WHAT THE EXERCISE ASKS: The answer must be a single number: how many lines in the entries hold the string "target".

Records contained in a dataset
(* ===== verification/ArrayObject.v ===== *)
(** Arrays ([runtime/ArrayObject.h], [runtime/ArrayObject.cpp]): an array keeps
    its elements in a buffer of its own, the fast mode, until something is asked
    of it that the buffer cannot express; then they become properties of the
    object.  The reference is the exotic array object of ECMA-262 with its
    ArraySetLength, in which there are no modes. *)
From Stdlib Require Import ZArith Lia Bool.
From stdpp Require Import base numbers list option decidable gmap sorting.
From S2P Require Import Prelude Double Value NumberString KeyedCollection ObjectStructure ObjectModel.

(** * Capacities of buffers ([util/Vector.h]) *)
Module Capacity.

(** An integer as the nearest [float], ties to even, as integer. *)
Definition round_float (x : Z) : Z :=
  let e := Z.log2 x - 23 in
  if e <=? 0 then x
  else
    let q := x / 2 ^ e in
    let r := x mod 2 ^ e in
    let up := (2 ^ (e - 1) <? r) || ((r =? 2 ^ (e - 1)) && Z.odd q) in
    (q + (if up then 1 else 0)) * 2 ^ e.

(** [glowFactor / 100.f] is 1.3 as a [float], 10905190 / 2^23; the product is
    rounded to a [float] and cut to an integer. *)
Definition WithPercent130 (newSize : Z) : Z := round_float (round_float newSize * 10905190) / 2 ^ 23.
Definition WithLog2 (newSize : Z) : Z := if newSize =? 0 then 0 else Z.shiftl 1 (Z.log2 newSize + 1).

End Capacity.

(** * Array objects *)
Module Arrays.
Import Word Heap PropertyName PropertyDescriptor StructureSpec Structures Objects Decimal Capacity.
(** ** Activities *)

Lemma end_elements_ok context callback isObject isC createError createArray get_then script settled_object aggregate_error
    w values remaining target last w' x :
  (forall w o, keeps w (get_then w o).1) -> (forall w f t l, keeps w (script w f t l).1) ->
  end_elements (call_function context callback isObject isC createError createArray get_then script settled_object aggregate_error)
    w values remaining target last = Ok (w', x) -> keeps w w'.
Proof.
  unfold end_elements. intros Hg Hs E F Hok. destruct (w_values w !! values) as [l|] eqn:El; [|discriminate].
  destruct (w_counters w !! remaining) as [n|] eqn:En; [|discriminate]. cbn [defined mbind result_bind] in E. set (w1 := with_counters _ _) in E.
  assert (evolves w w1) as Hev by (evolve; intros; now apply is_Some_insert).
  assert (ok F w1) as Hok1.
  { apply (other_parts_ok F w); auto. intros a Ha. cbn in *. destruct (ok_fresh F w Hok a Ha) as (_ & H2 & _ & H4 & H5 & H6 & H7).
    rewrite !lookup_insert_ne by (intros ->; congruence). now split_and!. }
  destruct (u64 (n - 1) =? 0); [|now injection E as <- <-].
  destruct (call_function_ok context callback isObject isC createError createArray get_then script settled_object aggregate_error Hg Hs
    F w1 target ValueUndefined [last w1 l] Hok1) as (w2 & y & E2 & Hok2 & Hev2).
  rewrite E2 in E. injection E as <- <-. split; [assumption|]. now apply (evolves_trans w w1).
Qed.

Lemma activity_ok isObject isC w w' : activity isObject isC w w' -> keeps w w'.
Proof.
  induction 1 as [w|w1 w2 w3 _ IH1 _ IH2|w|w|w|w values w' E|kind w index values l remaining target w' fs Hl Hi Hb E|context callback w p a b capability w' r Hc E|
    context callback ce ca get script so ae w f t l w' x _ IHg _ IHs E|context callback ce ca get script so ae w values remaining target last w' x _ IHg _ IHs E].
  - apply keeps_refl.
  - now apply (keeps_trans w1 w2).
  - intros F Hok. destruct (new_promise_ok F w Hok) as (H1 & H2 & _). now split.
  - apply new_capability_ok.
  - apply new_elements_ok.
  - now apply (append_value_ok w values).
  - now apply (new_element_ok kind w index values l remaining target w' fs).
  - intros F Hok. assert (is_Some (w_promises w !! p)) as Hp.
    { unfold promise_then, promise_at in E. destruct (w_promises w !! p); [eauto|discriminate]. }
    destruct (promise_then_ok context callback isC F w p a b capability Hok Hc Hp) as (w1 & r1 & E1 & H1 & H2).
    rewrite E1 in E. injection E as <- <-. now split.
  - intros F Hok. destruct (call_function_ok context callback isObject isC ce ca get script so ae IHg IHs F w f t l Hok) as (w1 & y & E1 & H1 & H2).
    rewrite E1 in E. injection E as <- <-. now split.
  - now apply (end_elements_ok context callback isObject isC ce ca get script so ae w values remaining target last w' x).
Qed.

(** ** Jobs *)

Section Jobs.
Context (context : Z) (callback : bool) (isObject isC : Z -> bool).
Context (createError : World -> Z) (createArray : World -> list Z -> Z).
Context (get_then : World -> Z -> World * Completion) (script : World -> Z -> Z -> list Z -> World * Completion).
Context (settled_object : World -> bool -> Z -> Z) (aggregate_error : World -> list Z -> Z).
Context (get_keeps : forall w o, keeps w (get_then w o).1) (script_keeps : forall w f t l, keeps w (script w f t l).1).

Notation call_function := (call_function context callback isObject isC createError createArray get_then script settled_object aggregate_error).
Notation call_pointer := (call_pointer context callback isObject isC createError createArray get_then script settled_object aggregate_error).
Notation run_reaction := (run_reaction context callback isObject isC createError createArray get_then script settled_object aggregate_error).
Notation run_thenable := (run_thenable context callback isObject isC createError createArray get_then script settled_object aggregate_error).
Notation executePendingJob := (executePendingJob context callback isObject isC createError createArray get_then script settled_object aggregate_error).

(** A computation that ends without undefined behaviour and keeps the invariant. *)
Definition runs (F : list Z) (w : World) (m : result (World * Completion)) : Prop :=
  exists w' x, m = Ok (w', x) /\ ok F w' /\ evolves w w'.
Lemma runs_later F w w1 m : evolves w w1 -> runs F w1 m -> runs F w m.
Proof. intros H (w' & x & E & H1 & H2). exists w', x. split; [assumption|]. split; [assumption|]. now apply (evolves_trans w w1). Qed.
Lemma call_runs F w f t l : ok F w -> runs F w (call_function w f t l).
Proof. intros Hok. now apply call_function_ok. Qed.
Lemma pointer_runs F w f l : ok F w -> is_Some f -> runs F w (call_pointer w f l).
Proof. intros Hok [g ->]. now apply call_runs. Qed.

SOLUTION FOR THIS TASK: 7